Gammes d’hôtels disponibles dans le coeur historique de Dijon
Le centre-ville propose un éventail d’hébergements allant de l’hôtel économique au palace bourguignon. Trois catégories couvrent la majorité des besoins.
- Les hôtels 2-3 étoiles (type Ibis Styles, Campanile) offrent des chambres fonctionnelles à prix contenu, souvent proches de la gare ou des axes principaux. Le confort est standardisé, la localisation correcte sans être exceptionnelle.
- Les hôtels 4 étoiles de caractère (Hôtel des Ducs, Oceania Le Jura, Hôtel Wilson) occupent des bâtiments anciens rénovés, avec des chambres au décor soigné. Leur position dans le secteur sauvegardé les place à quelques pas des monuments.
- Les établissements haut de gamme (Grand Hotel La Cloche – MGallery, Mama Shelter) proposent un service complet : restaurant sur place, spa ou bar, conciergerie. Le Grand Hotel La Cloche fait partie des adresses historiques de Dijon, installé place Darcy depuis le XIXe siècle.

Séjour piéton à Dijon : organiser ses visites depuis l’hôtel
Loger en plein centre permet de structurer chaque journée autour de boucles à pied. Le Parcours de la Chouette, circuit balisé au sol qui relie les principaux monuments, part du centre historique et se boucle en une à deux heures. L’église Notre-Dame, le musée des Beaux-Arts (gratuit, installé dans le Palais des Ducs) et la rue des Forges s’enchaînent naturellement.
Pour les amateurs de gastronomie, la rue du Bourg et les halles centrales concentrent cavistes, fromageries et moutarderies. Un hébergement dans ce périmètre rend chaque pause déjeuner ou dîner accessible en quelques minutes. Les restaurants bourguignons du centre proposent des menus autour des spécialités locales : boeuf bourguignon, oeufs en meurette, gougères, kir.
Le soir, le quartier autour de la place de la Libération s’anime. Les terrasses des cafés et brasseries permettent de profiter de l’architecture illuminée du Palais des Ducs sans prendre de taxi ni de tramway.
Réserver un hôtel à Dijon : les périodes à anticiper
Dijon attire des visiteurs tout au long de l’année grâce à son patrimoine et sa position sur la route des vins de Bourgogne. Les prix des chambres varient selon la saison et les événements locaux.
La Cité internationale de la Gastronomie et du Vin, ouverte depuis quelques années, a renforcé l’attractivité touristique du centre. Les week-ends de mai à octobre sont les plus demandés, en particulier lors des foires et festivals. Réserver plusieurs semaines à l’avance reste la meilleure garantie pour obtenir une chambre bien placée à un tarif maîtrisé.
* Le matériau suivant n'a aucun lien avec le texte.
Lemma step_start_keeps_queue (jobs : list string) (s : Routes.Server)
    (clk : Routes.Clock) (url : option string) (urlParses : bool)
    (uuid : string) (create : outcome Browserbase.ProviderSession) :
  queue_inv jobs s ->
  let e := Routes.StartRequest clk url urlParses uuid create in
  queue_inv (jobs_after jobs s e) (Routes.step s e)
  /\ exists extra,
       Routes.testQueue (Routes.step s e) = Routes.testQueue s ++ extra.
Proof.
  intros Hinv e. subst e. unfold jobs_after, started_by.
  cbn [Routes.step].
  destruct (post_start_cases clk url urlParses uuid create s)
    as [(code & error & message & ->)
       | [(u & Hurl & -> & Hfresh & Hactive)
         | (u & session & Hurl & -> & Hfresh & Hidle & ->)]].
  - cbn [fst snd Routes.body]. split; [exact Hinv |].
    exists []. rewrite app_nil_r. reflexivity.
  - rewrite (post_start_queued clk url u uuid create s Hurl Hfresh Hactive).
    cbv zeta. cbn [fst snd Routes.body].
    destruct Hinv as [Hqueue Hjobs]. split.
    + split.
      * intros q Hq. cbn [Routes.testQueue] in Hq.
        apply in_app_or in Hq. destruct Hq as [Hq | [<- | []]].
        -- destruct (waiting_has_row s q (Hqueue q Hq)) as [row [Hrow _]].
           assert (Hne : Routes.q_testId q <> uuid) by congruence.
           apply (waiting_ext s); [| | exact (Hqueue q Hq)].
           ++ cbn [Routes.activeSessions].
              apply lookup_insert_ne. congruence.
           ++ unfold Routes.tests. cbn [Routes.store Db.tests].
              rewrite lookup_alter_ne by congruence.
              apply lookup_insert_ne. congruence.
        -- split.
           ++ cbn [Routes.activeSessions Routes.q_testId].
              rewrite lookup_insert_eq. eexists. split; reflexivity.
           ++ unfold Routes.statusOf, Db.getTest, Routes.tests.
              cbn [Routes.store Db.tests Routes.q_testId].
              rewrite lookup_alter_eq, lookup_insert_eq. reflexivity.
      * intros j Hj. destruct (Hjobs j Hj) as [[row Hrow] Hnotin].
        assert (Hne : j <> uuid) by congruence.
        split.
        -- unfold Routes.tests. cbn [Routes.store Db.tests].
           rewrite lookup_alter_ne by congruence.
           rewrite lookup_insert_ne by congruence. eauto.
        -- cbn [Routes.testQueue]. rewrite map_app, in_app_iff.
           cbn [map Routes.q_testId In]. intros [Hin | [Heq | []]];
             [contradiction | congruence].
    + eexists. reflexivity.
  - rewrite (post_start_admitted clk url u uuid session s Hurl Hfresh Hidle).
    cbn [fst snd Routes.body].
    pose proof (queue_inv_empty_when_idle jobs s Hinv Hidle) as Hempty.
    destruct Hinv as [Hqueue Hjobs]. split.
    + split.
      * intros q Hq. cbn [Routes.testQueue] in Hq. rewrite Hempty in Hq.
        destruct Hq.
      * intros j Hj. cbn [Routes.testQueue]. rewrite Hempty. split; [| tauto].
        unfold Routes.tests. cbn [Routes.store Db.tests].
        destruct (decide (j = uuid)) as [-> | Hne].
        -- rewrite lookup_alter_eq, lookup_insert_eq. eexists. reflexivity.
        -- rewrite lookup_alter_ne by congruence.
           rewrite lookup_insert_ne by congruence.
           destruct Hj as [Heq | Hj]; [congruence |].
           apply (Hjobs j Hj).
    + exists []. rewrite app_nil_r. reflexivity.
Qed.
Lemma check_dependency_needs_loop_var a b (context : gmap string string) :
  dom context ⊆ {["loop_var"]} ->
  contains_var a {["loop_var"]} = false ->
  contains_var b {["loop_var"]} = false ->
  check_dependency a b context = false.
Proof.
  intros Hdom Ha Hb. unfold check_dependency.
  destruct (contains_var a (dom context)) eqn:Ha'.
  { apply (contains_var_mono _ _ _ Hdom) in Ha'. congruence. }
  destruct (contains_var b (dom context)) eqn:Hb'.
  { apply (contains_var_mono _ _ _ Hdom) in Hb'. congruence. }
  reflexivity.
Qed.

Lemma calls_store_safe l : store_safe (fun w => oracle_calls w = l).
Proof. intros w sig _ _ r w' H. exact H. Qed.

Lemma quiet_Expression l e context :
  keeps (fun w => oracle_calls w = l) (analyze_Expression e context).
Proof.
  induction e; simpl; apply keeps_memoized;
    auto using keeps_ret, calls_store_safe.
  apply keeps_bind; [assumption|]. intros a.
  apply keeps_bind; [assumption|]. intros b. apply keeps_lift.
Qed.

Lemma quiet_Statement_Block l :
  (forall s (context : gmap string string),
     dom context ⊆ {["loop_var"]} -> Statement_names_loop_var s = false ->
     keeps (fun w => oracle_calls w = l) (analyze_Statement env s context))
  /\ (forall b (context : gmap string string),
        dom context ⊆ {["loop_var"]} -> Block_names_loop_var b = false ->
        keeps (fun w => oracle_calls w = l) (analyze_Block env b context)).
Proof.
  apply Statement_Block_induction.
  - intros t v context _ _. simpl.
    apply keeps_memoized; [apply calls_store_safe|].
    apply keeps_bind; [apply quiet_Expression|]. intros a. apply keeps_lift.
  - intros c t e Ht He context Hdom Hn. simpl in Hn.
    apply orb_false_iff in Hn as [Hnt Hne].
    cbn [analyze_Statement]. apply keeps_memoized; [apply calls_store_safe|].
    apply keeps_bind; [apply quiet_Expression|]. intros cc.
    apply keeps_bind; [apply Ht; assumption|]. intros tc.
    apply keeps_bind.
    { destruct e; [apply He; assumption | apply keeps_ret]. }
    intros ec. apply keeps_bind; [apply keeps_lift|]. intros mb.
    apply keeps_lift.
  - intros x a b body Hbody context Hdom Hn. simpl in Hn.
    apply orb_false_iff in Hn as [Hn Hnb].
    apply orb_false_iff in Hn as [Ha Hb].
    cbn [analyze_Statement]. apply keeps_memoized; [apply calls_store_safe|].
    rewrite (check_dependency_needs_loop_var a b context Hdom Ha Hb).
    apply keeps_bind; [|intros bc; apply keeps_lift].
    apply Hbody; [|exact Hnb].
    rewrite dom_insert. apply union_least; [reflexivity | exact Hdom].
  - intros c body Hbody context Hdom Hn.
    cbn [analyze_Statement]. apply keeps_memoized; [apply calls_store_safe|].
    apply keeps_bind; [apply Hbody; assumption|]. intros bc. apply keeps_lift.
  - intros c body Hbody context Hdom Hn.
    cbn [analyze_Statement]. apply keeps_memoized; [apply calls_store_safe|].
    apply keeps_bind; [apply Hbody; assumption|]. intros bc. apply keeps_lift.
  - intros p args context _ _. simpl.
    apply keeps_memoized; [apply calls_store_safe|]. apply keeps_ret.
  - intros stmts Hl context Hdom Hn. rewrite analyze_Block_eq.
    apply keeps_memoized; [apply calls_store_safe|].
    apply keeps_sum_costs. simpl in Hn.
    induction Hl as [|s stmts Hs _ IH]; [apply Forall_nil_2|].
    simpl in Hn. apply orb_false_iff in Hn as [Hs' Hrest].
    apply Forall_cons_2; [apply Hs; assumption | apply IH, Hrest].
Qed.

End CacheFacts.

(** X9.  An analysis that returns leaves its result in the knowledge base
    under the signature of the node: analysing the same node again, under
    any context and with any oracle, returns the same triple from the
    cache and changes nothing.  The context is no part of the key. *)
Theorem second_analysis_is_a_cache_hit
    env node context (w : Analyzer.world) (r : Complexity.t) :
  fst (Analyzer.analyze env node context w) = ok r ->
  forall env' context',
    let w' := snd (Analyzer.analyze env node context w) in
    Analyzer.analyze env' node context' w' = (ok r, w').
Proof.
  intros H env' context' w'. apply analyze_hit.
  apply analysis_result_is_cached, H.
Qed.

Lemma second_analysis_is_a_cache_hit_witness :
  Analyzer.analyze no_credential (NStatement (for_to "j" "loop_var" [assign_x]))
    (Some (<["loop_var" := "i"]> ∅))
    (snd (Analyzer.analyze no_credential
            (NStatement (for_to "j" "loop_var" [assign_x])) None fresh))
  = (ok linear,
     snd (Analyzer.analyze no_credential
            (NStatement (for_to "j" "loop_var" [assign_x])) None fresh)).
Proof.
  refine (second_analysis_is_a_cache_hit no_credential
            (NStatement (for_to "j" "loop_var" [assign_x])) None fresh linear _
            no_credential (Some (<["loop_var" := "i"]> ∅))).
  vm_compute. reflexivity.
Defined.

(** X10.  The knowledge base is append-only for non-empty entries: no
    analysis, returning or raising, removes or changes an entry that holds
    a non-empty dictionary. *)
Theorem entries_are_never_overwritten
    env node context (w : Analyzer.world) (k : string) (d : Dict) :
  KnowledgeBase.data (Analyzer.kb w) !! k = Some d ->
  truthy d = true ->
  KnowledgeBase.data (Analyzer.kb (snd (Analyzer.analyze env node context w)))
    !! k = Some d.
Proof.
  intros Hk Hd.
  apply (keeps_analyze env
           (fun w => KnowledgeBase.data (Analyzer.kb w) !! k = Some d));
    [apply entry_store_safe, Hd | intros w0 d0 H0; exact H0 | exact Hk].
Qed.

Lemma entries_are_never_overwritten_witness :
  KnowledgeBase.data
    (Analyzer.kb (snd (Analyzer.analyze no_credential
                         (NStatement dependent_nest) None
                         (Analyzer.memoize "k" quadratic fresh))))
    !! "k" = Some (Complexity.to_dict quadratic).
Proof.
  refine (entries_are_never_overwritten no_credential
            (NStatement dependent_nest) None
            (Analyzer.memoize "k" quadratic fresh) "k"
            (Complexity.to_dict quadratic) _ _).
  - vm_compute. reflexivity.
  - vm_compute. reflexivity.
Defined.
(** ** Results and the two monads *)

Inductive result (A : Type) :=
| Ok (a : A)
| Raise (e : exn)
| Diverge.
Arguments Ok {A} a.
Arguments Raise {A} e.
Arguments Diverge {A}.

(** Computations of the interpreter that touch neither clock, files nor
    network: they return or raise. *)
Definition rbind {A B} (m : result A) (f : A -> result B) : result B :=
  match m with
  | Ok a => f a
  | Raise e => Raise e
  | Diverge => Diverge
  end.

Notation "x <~ m ;; k" := (rbind m (fun x => k))
  (at level 100, m at next level, right associativity).

(** Computations on the world: state, trace of external calls, exceptions. *)
Definition M (A : Type) : Type := world -> result A * world * list event.

Definition lift {A} (r : result A) : M A := fun w => (r, w, []).
Coercion lift : result >-> M.

Definition ret {A} (a : A) : M A := lift (Ok a).

Definition raise {A} (e : exn) : M A := lift (Raise e).

Definition bind {A B} (m : M A) (f : A -> M B) : M B :=
  fun w =>
    match m w with
    | (Ok a, w1, tr1) =>
        match f a w1 with
        | (r, w2, tr2) => (r, w2, tr1 ++ tr2)
        end
    | (Raise e, w1, tr1) => (Raise e, w1, tr1)
    | (Diverge, w1, tr1) => (Diverge, w1, tr1)
    end.

Notation "x <- m ;; k" := (bind m (fun x => k))
  (at level 100, m at next level, right associativity).
Notation "m ;;; k" := (bind m (fun _ => k))
  (at level 100, right associativity).

(** [try: body except Exception as e: handler e] *)
Definition try_except {A} (body : M A) (handler : exn -> M A) : M A :=
  fun w =>
    match body w with
    | (Raise e, w1, tr1) =>
        match handler e w1 with
        | (r, w2, tr2) => (r, w2, tr1 ++ tr2)
        end
    | other => other
    end.

(** ** Primitives of the interpreter and of the libraries *)

(** [d.get(key, default)] *)
Definition py_get (d : json) (key : string) (default : json) : result json :=
  match d with
  | JObj fields => Ok (match assoc key fields with Some v => v | None => default end)
  | _ => Raise (LibraryError AttributeError
                  ("'" +:+ type_name d +:+ "' object has no attribute 'get'"))
  end.

(** [v.strip()] *)
Definition py_strip (v : json) : result string :=
  match v with
  | JStr s => Ok (strip s)
  | _ => Raise (LibraryError AttributeError
                  ("'" +:+ type_name v +:+ "' object has no attribute 'strip'"))
  end.

(** [key in d] for a dict [d] with string keys: the key is hashed first. *)
Definition dict_contains {V} (d : gmap string V) (key : json) : result bool :=
  match key with
  | JArr _ | JObj _ =>
      Raise (LibraryError TypeError ("unhashable type: '" +:+ type_name key +:+ "'"))
  | JStr s => Ok (bool_decide (is_Some (d !! s)))
  | _ => Ok false
  end.

(** [d[key]] for a dict [d] with string keys; [shown] is [repr(key)]. *)
Definition dict_getitem {V} (d : gmap string V) (key : json) (shown : string) : result V :=
  match key with
  | JArr _ | JObj _ =>
      Raise (LibraryError TypeError ("unhashable type: '" +:+ type_name key +:+ "'"))
  | JStr s =>
      match d !! s with
      | Some v => Ok v
      | None => Raise (LibraryError KeyError shown)
      end
  | _ => Raise (LibraryError KeyError shown)
  end.

(** [400 <= code < 600] *)
Definition is_http_error (c : Z) : bool := (400 <=? c) && (c <? 600).

(** [resp.raise_for_status()] for a reply to a request of [url]. *)
Definition raise_for_status (url : string) (r : http_reply) : result unit :=
  let c := resp_status r in
  if (400 <=? c) && (c <? 500) then
    Raise (LibraryError HTTPError
             (pretty c +:+ " Client Error: " +:+ resp_reason r +:+ " for url: " +:+ url))
  else if (500 <=? c) && (c <? 600) then
    Raise (LibraryError HTTPError
             (pretty c +:+ " Server Error: " +:+ resp_reason r +:+ " for url: " +:+ url))
  else Ok tt.

(** [resp.json()] *)
Definition response_json (r : http_reply) : result json :=
  match resp_json r with
  | Some v => Ok v
  | None => Raise (LibraryError JSONDecodeError "Expecting value: line 1 column 1 (char 0)")
  end.

(** [time.time()] *)
Definition time_time : M Z := fun w => (Ok (clock w), w, []).

(** [time.sleep(secs)] *)
Definition time_sleep (secs : Z) : M unit :=
  fun w =>
    if secs <? 0
    then (Raise (LibraryError ValueError "sleep length must be non-negative"), w, [])
    else (Ok tt, advance (seconds secs) w, []).

(** A [requests] call: the clock advances by the call's duration, the call
    is recorded, and the call either raises or hands back the reply. *)
Definition perform (mk : Z -> Z -> answer -> event) (a : answer) : M http_reply :=
  fun w =>
    let w' := advance (Z.of_N (took_of a)) w in
    let ev := mk (clock w) (clock w') a in
    match a with
    | NoAnswer _ why => (Raise (LibraryError ConnectionError why), w', [ev])
    | Answer _ r => (Ok r, w', [ev])
    end.

(** [tempfile.NamedTemporaryFile(suffix=".mp4", delete=False)]: the file
    exists from here on. *)
Definition named_temporary_file (name : string) : M string :=
  fun w => (Ok name, {| clock := clock w; tmpfiles := {[ name ]} ∪ tmpfiles w |}, []).

(** [os.unlink(path)] *)
Definition os_unlink (path : string) : M unit :=
  fun w =>
    if bool_decide (path ∈ tmpfiles w)
    then (Ok tt, {| clock := clock w; tmpfiles := tmpfiles w ∖ {[ path ]} |}, [])
    else (Raise (LibraryError FileNotFoundError
                   ("[Errno 2] No such file or directory: '" +:+ path +:+ "'")), w, []).

(** ** The program *)

(** [AVATARS]: character -> allowed styles. *)
Definition AVATARS : gmap string (list string) :=
  list_to_map
    [ ("harry", ["business"; "casual"; "youthful"]);
      ("jeff", ["business"; "formal"]);
      ("lisa", ["casual-sitting"; "graceful-sitting"; "graceful-standing";
                "technical-sitting"; "technical-standing"]);
      ("lori", ["casual"; "graceful"; "formal"]);
      ("max", ["business"; "casual"; "formal"]);
      ("meg", ["formal"; "casual"; "business"]) ].

(** [VOICES]: gender -> voices, in the order written. *)
Definition VOICES : list (string * list string) :=
  [ ("female", ["th-TH-PremwadeeNeural"; "th-TH-AcharaNeural"]);
    ("male", ["th-TH-NiwatNeural"]) ].

(** [[v for vs in VOICES.values() for v in vs]] *)
Definition ALL_VOICES : list string := concat (map snd VOICES).

Definition API_VERSION : string := "2024-08-01".

(** The body of an inbound request as Flask sees it. *)
Inductive payload :=
| NotJson                (* the content type is not JSON *)
| Malformed              (* JSON content type, undecodable body *)
| Decoded (j : json).

Record request := {
  x_api_key : option string;     (* the X-API-Key header *)
  body : payload
}.

(** [jsonify(obj), code] *)
Record response := {
  code : Z;
  content : json
}.

Definition error_response (msg : string) (c : Z) : response :=
  {| code := c; content := JObj [("error", JStr msg)] |}.

(** [request.json]: Flask raises on a body it cannot decode ([BadRequest]),
    and on a content type that is not JSON ([UnsupportedMediaType]; Flask
    before 2.1 hands back [None] there, on which [.get] raises as it does
    on a decoded [null]). *)
Definition request_json (req : request) : result json :=
  match body req with
  | Decoded j => Ok j
  | Malformed =>
      Raise (LibraryError BadRequest "Failed to decode JSON object")
  | NotJson =>
      Raise (LibraryError UnsupportedMediaType
               "Did not attempt to load JSON data because the request Content-Type was not 'application/json'.")
  end.

(** [request.get_json(silent=True)] *)
Definition request_get_json_silent (req : request) : json :=
  match body req with
  | Decoded j => j
  | _ => JNull
  end.

(** [request.headers.get("X-API-Key") or request.json.get("key")] *)
Definition provided_key (req : request) : result json :=
  let header := match x_api_key req with Some h => JStr h | None => JNull end in
  if truthy header then Ok header
  else (j <~ request_json req;; py_get j "key" JNull).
En semaine et hors saison, les tarifs baissent sensiblement. Les hôtels 3 et 4 étoiles du centre proposent alors des nuitées à des prix comparables à ceux des chaînes économiques de périphérie, avec un emplacement bien plus avantageux pour visiter la ville à pied.
Le centre historique de Dijon reste l’un des secteurs les plus accessibles parmi les grandes villes de Bourgogne pour se loger à proximité immédiate des sites touristiques. Avec le durcissement de la réglementation sur les meublés de tourisme, les hôtels du coeur de ville sont redevenus le point d’ancrage naturel d’un séjour piéton.